## Work item
From the entries below, copy exactly the lines from the one that contains "Normal cache_unavailable =>" through the one that contains "(found lowerTags) =>", both included, and only those.
[[ Data in this exercise open ]]
(** * The catalog index, the normalizer and the tiered search of [app.py]

    A shallow embedding of [load_data], [normalize_product] and
    [search_products], followed by the properties of the product lookup
    service that hold (or fail) on it.

    Modelling choices.
    - A Python [str] is a Rocq [string] whose characters are the code
      points below 256; [lower], [strip] and [in] are Python's on that
      range.
    - A value read by [json.load] is a [json]; a Python [float] is an
      IEEE-754 binary64 value ([spec_float]).
    - A Python [dict] keeps insertion order: it is an association list
      whose keys are pairwise distinct, updated in place ([dict_set]).
    - A Python exception is a [Raise] result; the module globals are a
      [state] record threaded through [load_data].
    - Two builtins are not written out and are taken as parameters
      ([runtime]): [float] applied to a [str], and [repr] of a [float]. *)

From Stdlib Require Import List String Ascii ZArith Bool Arith Lia DecimalString.
From Stdlib Require Import Floats.SpecFloat.
From Stdlib Require Import Sorting.Sorted Sorting.Permutation.
Import ListNotations.
Set Warnings "-register-all".
Local Open Scope string_scope.
Local Open Scope list_scope.
Local Open Scope nat_scope.

(** ** Python strings *)

Module PyStr.

Definition code (c : ascii) : nat := nat_of_ascii c.

(** [str.isspace] on one character below 256. *)
Definition is_space (c : ascii) : bool :=
  let n := code c in
  ((9 <=? n) && (n <=? 13)) || ((28 <=? n) && (n <=? 32))
  || (n =? 133) || (n =? 160).

(** [str.lower] on one character below 256: A-Z and the Latin-1 capitals
    (192..222 but the multiplication sign 215) move up by 32. *)
Definition is_upper (c : ascii) : bool :=
  let n := code c in
  ((65 <=? n) && (n <=? 90))
  || ((192 <=? n) && (n <=? 222) && negb (n =? 215)).

Definition lower_char (c : ascii) : ascii :=
  if is_upper c then ascii_of_nat (code c + 32) else c.

Fixpoint lower (s : string) : string :=
  match s with
  | EmptyString => EmptyString
  | String c r => String (lower_char c) (lower r)
  end.

Fixpoint lstrip (s : string) : string :=
  match s with
  | EmptyString => EmptyString
  | String c r => if is_space c then lstrip r else s
  end.

Fixpoint rstrip (s : string) : string :=
  match s with
  | EmptyString => EmptyString
  | String c r =>
      match rstrip r with
      | EmptyString => if is_space c then EmptyString else String c EmptyString
      | r' => String c r'
      end
  end.

(** [s.strip()] *)
Definition strip (s : string) : string := rstrip (lstrip s).

(** [needle in hay] for two strings. *)
Fixpoint contains (needle hay : string) : bool :=
  String.prefix needle hay
  || match hay with
     | EmptyString => false
     | String _ r => contains needle r
     end.

(** Truth value of a string: [bool(s)]. *)
Definition truthy (s : string) : bool :=
  match s with EmptyString => false | _ => true end.

Definition whitespace_only (s : string) : Prop :=
  Forall (fun c => is_space c = true) (list_ascii_of_string s).

(** [repr] of a string: single quotes unless the text has a single quote
    and no double quote; backslash, the chosen quote, tab, newline and
    carriage return are escaped, the other non-printable characters are
    written [\xNN]. *)
Definition hex_digit (n : nat) : ascii :=
  if n <? 10 then ascii_of_nat (48 + n) else ascii_of_nat (87 + n).

Definition printable (c : ascii) : bool :=
  let n := code c in
  ((32 <=? n) && (n <=? 126)) || ((161 <=? n) && negb (n =? 173)).

Definition has_char (q : ascii) (s : string) : bool :=
  existsb (Ascii.eqb q) (list_ascii_of_string s).

Definition backslash : ascii := ascii_of_nat 92.

Definition escaped (c : ascii) : string :=
  String backslash (String c EmptyString).
(** The first [replace] of [normalizeVaultPath]: every maximal run of two
    or more slashes becomes one slash; a single slash is not matched.
    [afterSlash] tells that the unit before the cursor was a slash. *)
Fixpoint collapseSlashes (afterSlash : bool) (s : jsstring) : jsstring :=
  match s with
  | [] => []
  | c :: t =>
      if (c =? SLASH)%N then
        if afterSlash then collapseSlashes true t
        else SLASH :: collapseSlashes true t
      else c :: collapseSlashes false t
  end.

(** [normalizeVaultPath]: the second [replace] drops the leading
    slashes. *)
Definition normalizeVaultPath (raw : jsstring) : jsstring :=
  dropWhile (N.eqb SLASH) (collapseSlashes false raw).

(** The settings object the middleware reads: the two switches, and the
    fields that [evaluateFile] reads from the same object. *)
Record SecuritySettings : Type := mkSecuritySettings {
  securityFilterEnabled : bool;
  readOnlyMode : bool;
  policy : Settings
}.

(** The request: [req.method], [req.path], [req.ip]. *)
Record Request : Type := mkRequest {
  reqMethod : option jsstring;
  reqPath : jsstring;
  reqIp : option jsstring
}.

(** [SecurityErrorCode], declared in constants.ts. *)
Inductive SecurityErrorCode : Type := AccessDenied | WriteOperationDenied.

(** The [errorCode] of a JSON answer: a [SecurityErrorCode] or a number. *)
Inductive ErrorCode : Type :=
| Security (c : SecurityErrorCode)
| Numeric (n : N).

(** [res.status(status).json({ message, errorCode })]. *)
Record JsonAnswer : Type := mkAnswer {
  status : nat;
  answerMessage : jsstring;
  errorCode : ErrorCode
}.

Inductive LogLevel : Type := level_error | level_warn | level_info.

(** The argument of [auditLogger.logError]. *)
Record LogEntry : Type := mkLogEntry {
  logLevel : LogLevel;
  logMessage : jsstring;
  logClientIp : jsstring;
  logMethod : option jsstring;
  logPath : jsstring;
  logStatus : nat
}.

(** The wrappers the middleware puts around [res.json]. *)
Inductive Interceptor : Type :=
| ListingInterceptor (dirPrefix : jsstring)
| SearchInterceptor.

Inductive NextCall : Type := NotCalled | Called | CalledWithError.

(** Everything one run of the middleware does. *)
Record Outcome : Type := mkOutcome {
  answer : option JsonAnswer;
  next : NextCall;
  attached : list Interceptor;
  logged : list LogEntry
}.

Definition filterTypeName (ft : FilterType) : jsstring :=
  match ft with
  | ft_folder => lit "folder"
  | ft_document_name => lit "document-name"
  | ft_tag => lit "tag"
  | ft_keyword => lit "keyword"
  end.

Section Middleware.

Variable minimatch : jsstring -> jsstring -> bool.
Variable RegExp : jsstring -> option jsstring -> Completion (jsstring -> bool).

(** [decodeURIComponent]: the decoded string, or the message of the
    [URIError] it throws. *)
Variable decodeURIComponent : jsstring -> jsstring + jsstring.

(** [return next()] and the final [next()]. *)
Definition passOn (wrappers : list Interceptor) : Outcome :=
  mkOutcome None Called wrappers [].

(** [auditLogger.logError(...); res.status(...).json(...); return]. *)
Definition refuse (wrappers : list Interceptor) (req : Request)
    (level : LogLevel) (message method decodedPath : jsstring)
    (code : nat) (text : jsstring) (errorCode : ErrorCode) : Outcome :=
  mkOutcome (Some (mkAnswer code text errorCode)) NotCalled wrappers
    [mkLogEntry level message
       (match reqIp req with Some ip => ip | None => lit "127.0.0.1" end)
       (Some method) decodedPath code].

(** The handler that [createSecurityFilterMiddleware] returns.
    [activeFile] is the path of [app.workspace.getActiveFile()]. *)
Definition securityFilter (activeFile : option jsstring)
    (settings : SecuritySettings) (filterEngine : FilterEngine)
    (req : Request) : Outcome :=
  if negb (securityFilterEnabled settings) then passOn []
  else
  let method :=
    toUpperCase
      (match reqMethod req with Some m => m | None => lit "GET" end) in
  match decodeURIComponent (reqPath req) with
  | inr message =>
      mkOutcome None CalledWithError []
        [mkLogEntry level_error
           (lit "security filter exception: " ++ message)
           (match reqIp req with Some ip => ip | None => lit "127.0.0.1" end)
           (reqMethod req) (reqPath req) 500]
  | inl decodedPath =>
  if hasString decodedPath EXEMPT_ROUTES || endsWith (lit ".crt") decodedPath
  then passOn []
  else
  if readOnlyMode settings && hasString method WRITE_METHODS
     && existsb (fun p => startsWith p decodedPath) WRITE_CAPABLE_PREFIXES
  then refuse [] req level_warn
         (lit "write operation denied by read-only mode") method decodedPath
         403 (lit "Access denied") (Security WriteOperationDenied)
  else
  match
    (* Vault path filtering: [inl] is a [return], [inr] carries on. *)
    if startsWith (lit "/vault/") decodedPath then
      let rawVaultPath := sliceFrom (length (lit "/vault/")) decodedPath in
      let vaultPath := normalizeVaultPath rawVaultPath in
      if includes (lit "..") vaultPath || includes [0%N] vaultPath then
        inl (refuse [] req level_error
               (lit "path traversal attempt blocked") method decodedPath
               400 (lit "Bad request") (Numeric 40000%N))
      else
        let isFile := truthy vaultPath && negb (endsWith (lit "/") vaultPath) in
        let decision :=
          evaluateFile minimatch RegExp filterEngine vaultPath
            (policy settings) (Some method) in
        if isFile && negb (allowed decision) then
          inl (refuse [] req level_warn
                 (lit "access denied by "
                    ++ match filterType decision with
                       | Some ft => filterTypeName ft
                       | None => lit "default policy"
                       end
                    ++ lit ": " ++ reason decision)
                 method decodedPath
                 403 (lit "Access denied") (Security AccessDenied))
        else if negb (truthy vaultPath) || endsWith (lit "/") vaultPath
        then inr [ListingInterceptor vaultPath]
        else inr []
    else inr []
  with
  | inl outcome => outcome
  | inr wrappers =>
  match
    (* Active file filtering. *)
    if startsWith (lit "/active/") decodedPath then
      match activeFile with
      | Some activePath =>
          let decision :=
            evaluateFile minimatch RegExp filterEngine activePath
              (policy settings) (Some method) in
          if negb (allowed decision) then
            Some (refuse wrappers req level_warn
                    (lit "active file access denied: " ++ reason decision)
                    method decodedPath
                    403 (lit "Access denied") (Security AccessDenied))
          else None
      | None => None
      end
    else None
  with
  | Some outcome => outcome
  | None =>
  let wrappers :=
    if startsWith (lit "/search") decodedPath
    then wrappers ++ [SearchInterceptor] else wrappers in
  if startsWith (lit "/commands/") decodedPath
     && jseqb method (lit "POST") && readOnlyMode settings
  then refuse wrappers req level_warn
         (lit "command execution denied by read-only mode") method
         decodedPath 403 (lit "Access denied") (Security WriteOperationDenied)
  else passOn wrappers
  end end end.

End Middleware.

(* ================================================================== *)
(** ** The host without its type declarations *)
(* ================================================================== *)

(** [Promise.all(promises)], once every promise has settled: the values in
    the order of the promises, or a rejection when one of them rejects. *)
Fixpoint promiseAll {A : Type} (promises : list (Completion A))
  : Completion (list A) :=
  match promises with
  | [] => Normal []
  | Throw :: _ => Throw
  | Normal x :: rest =>
      match promiseAll rest with
      | Normal xs => Normal (x :: xs)
      | Throw => Throw
      end
  end.

(** The source receives the metadata cache and the vault as [any].  The
    definitions above take the front matter tags of a file to be strings,
    as the loop of [collectFileTags] does; front matter is parsed YAML,
    though, and [tags: [2024]] gives a number.  This module embeds the same
    functions over a cache whose front matter tags are any value, and so
    has the path on which [collectFileTags] throws. *)
Module Untyped.

(** An entry that the loop over [cache.frontmatter.tags] meets: a string,
    or another value (a number, a boolean, [null], a mapping), on which
    [t.startsWith] is not a function. *)
Inductive TagEntry : Type :=
| StringEntry (t : jsstring)
| OtherEntry.

(** A truthy [cache.frontmatter.tags]: something [for ... of] iterates (an
    array with its entries, a string with its code points), or a value
    that is not iterable (a number, [true], a mapping). *)
Inductive FrontmatterTags : Type :=
| Iterable (entries : list TagEntry)
| NotIterable.

(** [inlineTags] is the [tag] field of every entry of [cache.tags], which
    Obsidian's own parser fills with strings; [frontmatterTags] is
    [cache.frontmatter?.tags], absent when it is falsy. *)
Record CachedMetadata : Type := mkCache {
  inlineTags : option (list jsstring);
  frontmatterTags : option FrontmatterTags
}.

(** [app.vault] and [app.metadataCache]. *)
Record App : Type := mkApp {
  getAbstractFileByPath : jsstring -> option TAbstractFile;
  getFileCache : TAbstractFile -> option CachedMetadata;
  cachedRead : TAbstractFile -> Completion jsstring
}.

(** The loop over the front matter tags:
    [const tag = t.startsWith("#") ? t : `#${t}`; tags.push(tag)]. *)
Fixpoint frontmatterLoop (entries : list TagEntry)
  : Completion (list jsstring) :=
  match entries with
  | [] => Normal []
  | OtherEntry :: _ => Throw
  | StringEntry t :: rest =>
      match frontmatterLoop rest with
      | Normal tags => Normal (withHash t :: tags)
      | Throw => Throw
      end
  end.

(** tag-filter.ts, [collectFileTags]: it throws a [TypeError] when the
    front matter tags cannot be iterated or hold an entry that is not a
    string. *)
Definition collectFileTags (filePath : jsstring) (app : App)
  : Completion TagResult :=
  match getAbstractFileByPath app filePath with
  | None => Normal file_not_found
  | Some file =>
      match getFileCache app file with
      | None => Normal cache_unavailable
      | Some cache =>
          let tags :=
            match inlineTags cache with Some ts => ts | None => [] end in
          match
            match frontmatterTags cache with
            | None => Normal []
            | Some NotIterable => Throw
            | Some (Iterable entries) => frontmatterLoop entries
            end
          with
          | Throw => Throw
          | Normal fromFrontmatter =>
              Normal (found (map toLowerCase (tags ++ fromFrontmatter)))
          end
      end
  end.

(** tag-filter.ts, [checkGlobalTags]. *)
Definition checkGlobalTags (filePath : jsstring) (app : App)
    (globalAllowTag globalDenyTag : jsstring)
  : Completion (option FilterDecision) :=
  match collectFileTags filePath app with
  | Throw => Throw
  | Normal file_not_found => Normal None
  | Normal cache_unavailable =>
      if truthy globalDenyTag || truthy globalAllowTag then
        Normal
          (Some (mkDecision false
                   (tagUnavailable (lit "global tags configured"))
                   None (Some ft_tag)))
      else Normal None
  | Normal (found lowerTags) =>
      if truthy globalDenyTag && hasTag (toLowerCase globalDenyTag) lowerTags
      then
        Normal
          (Some (mkDecision false
                   (lit "Global deny tag " ++ [DQUOTE] ++ globalDenyTag
                      ++ [DQUOTE] ++ lit " present")
                   None (Some ft_tag)))
      else if truthy globalAllowTag
              && hasTag (toLowerCase globalAllowTag) lowerTags
      then
        Normal
          (Some (mkDecision true
                   (lit "Global allow tag " ++ [DQUOTE] ++ globalAllowTag
                      ++ [DQUOTE] ++ lit " present")
                   None (Some ft_tag)))
      else Normal None
  end.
[[ Data in this exercise closed ]]
## Reply to the task
  | Normal cache_unavailable =>
      if truthy globalDenyTag || truthy globalAllowTag then
        Normal
          (Some (mkDecision false
                   (tagUnavailable (lit "global tags configured"))
                   None (Some ft_tag)))
      else Normal None
  | Normal (found lowerTags) =>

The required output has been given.